In Silico Study of Compounds Identified in Curcuma aeruginosa Roxb Rhizome as BRAF V600E Inhibitors in Melanoma Cancer

Abstract

Curcuma aeruginosa Roxb rhizome contains secondary metabolite compounds and plays a role in various activities such as antioxidant, antibacterial, anthelmintic, antiandrogenic, antinociceptive, and anticancer. Anticancer activity that has been reported in Curcuma aeruginosa Roxb rhizome is limited to breast and cervical cancer.
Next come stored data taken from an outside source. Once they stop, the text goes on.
(** C7: removing a tag whose ids are below 31 sends to each selected bulb that
    has it, once, its tags without that bit and with every other one, and sends
    nothing to the other bulbs; only a failed allocation makes it reply with an
    error, and then nothing is sent; a label no tag has is no error and changes
    nothing. *)
Theorem untag_correct {E : Endianness} (w : world) (targets : list (list Z)) (label : list Z)
    (Hi : world_inv w)
    (Hsmall : forall t p i, tag_there w t label -> cell (w_gateways w) p i = Some t -> (i < 31)%nat) :
  exists r w', lgtd_proto_untag targets label w = Ret r w' /\ world_inv w'
    /\ (((forall t, ~ tag_there w t label) /\ r = SEND_RESULT true /\ w' = w)
        \/ exists t, tag_there w t label
            /\ ((r = memory_error /\ w_gateways w' = w_gateways w
                 /\ false ∈ w_os_results w)
                \/ (r = SEND_RESULT true /\ exists devices, selection w targets devices
                    /\ queued w w' (fun p => devices ≫= untag_packets w t p)))).
Proof.
  apply wp_run. unfold lgtd_proto_untag. pose proof (ri_tags _ (wi_rest _ Hi)) as Htags.
  destruct (find_tag_ret w _ label Htags) as (r & Hr & Hres).
  apply wp_bind. unfold wp at 1. rewrite Hr. destruct r as [t|].
  2:{ apply wp_ret. split; [done|left]. split_and!; [|done|done]. intros t (tag & Ht & Hl). by apply (Hres t tag Ht). }
  assert (Ht : tag_there w t label) by exact Hres.
  apply wp_bind, wp_targets_to_devices; [done| |].
  { intros rs [_ Hrs]. apply wp_ret. split; [by apply world_inv_os|right]. exists t. split; [done|left].
    split_and!; [done|done|by apply Hrs]. }
  intros rs l _ Hnd Hm. set (w0 := set_w_os_results rs w).
  assert (Hi0 : world_inv w0) by (by apply world_inv_os).
  eapply wp_mono; [eapply (pushes_then _ _ (fun _ => True) (fun r => r = SEND_RESULT true)
    (fun p => l ≫= untag_packets w0 t p))|].
  - apply (pushes_devices w0 l _ (fun a p => untag_packets w0 t p a)); [done|by eapply selected_bulbs|].
    intros a b b' w' _ Hi' Hf Hb Hb' Hst Hg. eapply pushes_untag_device; [done| |done..].
    intros p i Hc. by apply (Hsmall t p i).
  - intros; by apply pushes_ret.
  - intros r w' (Hf & Hs & Hq & ->). split; [by eapply world_inv_send|right]. exists t. split; [done|].
    right. split; [done|]. exists l. split; [by split|]. exact Hq.
Qed.

(** The tag of the example: its label and its one site. *)
Lemma example_tag_sites : (tag_sites <$> w_tags example_world !! 2%positive) = Some [mk_site 2 1].
Proof. by vm_compute. Qed.

Lemma example_tag_cells p i : cell (w_gateways example_world) p i = Some 2%positive -> (i < 31)%nat.
Proof.
  intros Hc. pose proof (ri_tags _ (wi_rest _ (@reachable_inv little _ reachable_example_world))) as Ht.
  destruct (ti_cells _ _ _ Ht p i _ Hc) as (_ & tag & Htag & Hs). pose proof example_tag_sites as Hsites.
  rewrite Htag in Hsites. injection Hsites as Hsites. rewrite Hsites in Hs.
  apply list_elem_of_singleton in Hs. unfold mk_site in Hs. injection Hs. lia.
Qed.

Lemma untag_correct_witness :
  exists label w' devices, tag_there example_world 2 label
    /\ @lgtd_proto_untag little [ASCII_STAR] label example_world = Ret (SEND_RESULT true) w'
    /\ @selection little example_world [ASCII_STAR] devices
    /\ queued example_world w' (fun p => devices ≫= @untag_packets little example_world 2 p).
Proof.
  destruct (w_tags example_world !! 2%positive) as [tag|] eqn:Ht;
    [|pose proof example_tag_sites as Hs; rewrite Ht in Hs; discriminate].
  assert (Hthere : tag_there example_world 2 (tag_label tag)) by (exists tag; exact (conj Ht eq_refl)).
  assert (Honly : forall t, tag_there example_world t (tag_label tag) -> t = 2%positive).
  { intros t (tag' & Ht' & Hl). pose proof (ri_tags _ (wi_rest _ (@reachable_inv little _ reachable_example_world))) as Hti.
    exact (ti_labels _ _ _ Hti t 2 tag' tag Ht' Ht Hl). }
  destruct (@untag_correct little example_world [ASCII_STAR] (tag_label tag)
    (@reachable_inv little _ reachable_example_world)) as (r & w' & Hrun & _ & [(Hno & _)|(t & Htt & Hcase)]).
  - intros t p i Htt Hc. rewrite (Honly t Htt) in Hc. exact (example_tag_cells p i Hc).
  - destruct (Hno _ Hthere).
  - rewrite (Honly t Htt) in Hcase. destruct Hcase as [(_ & _ & Hf)|(-> & devices & Hsel & Hq)];
      [destruct (example_calls Hf)|].
    exists (tag_label tag), w', devices. split; [exact Hthere|]. split; [exact Hrun|]. split; [exact Hsel|exact Hq].
Defined.

(** The value of a tag goes through an [int]: it is the bit of the tag for
    the ids below 31 only. For the id 31 it has all the bits above too, and for
    the others no bit at all, so that [tag] and [untag] never send anything for
    these. *)
Theorem tag_value_exact (i : nat) (Hi : (i < 64)%nat) :
  u64 (tag_value (Z.of_nat i)) = if (i <? 31)%nat then 2 ^ Z.of_nat i
                                 else if (i =? 31)%nat then 2 ^ 64 - 2 ^ 31 else 0.
Proof.
  case Nat.ltb_spec; intros Hlt; [by apply tag_value_small|].
  assert (Hall : forallb (fun j => u64 (tag_value (Z.of_nat j))
    =? (if (j =? 31)%nat then 2 ^ 64 - 2 ^ 31 else 0)) (seq 31 33) = true) by (by vm_compute).
  rewrite forallb_forall in Hall. apply Z.eqb_eq, Hall, in_seq. lia.
Qed.

Lemma tag_value_exact_witness : u64 (tag_value 40) = 0.
Proof. exact (tag_value_exact 40 ltac:(lia)). Defined.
The purpose of this study was to explore the potential of Curcuma aeruginosa Roxb rhizome in melanoma cancer through the mechanism of inhibiting the BRAF V600E. The 96% ethanol extract of Curcuma aeruginosa Roxb rhizome was separated to produce n-hexane (HF), ethyl acetate (EAF), and ethanol (EF) fractions. The GC-MS results showed that there were 31 compounds from the three fractions. The docking validation process was carried out on the native ligand N-(3-{[5-(4-chlorophenyl) -1H-pyrrolo [2,3b]pyridin3yl] carbonyl}2,4difluorophenyl) propane-1-sulfonamide. All compounds were prepared as ligands for molecular docking with the BRAF V600E receptor (PDB ID: 3OG7). Docking validation on native ligand showed RMSD 1.03Å. The smallest binding affinity are 4,4a,5,6,7,8-Hexahydronaphthalen-2(3H)-one (-6,89 kcal/mol); 1Cyclohexyl-2-propen-1-one (-6,68 kcal/mol); Cyclooctenone (-6,23 kcal/mol); and vemuravnib is still better as K+ (-11.11 kcal/mol). All three compounds do not bind to key amino acid residues of BRAF V600E such as vemuravenib at GLN A:530, CYS A:532; ASP A:594. These results indicate that further structural development is needed for better activity.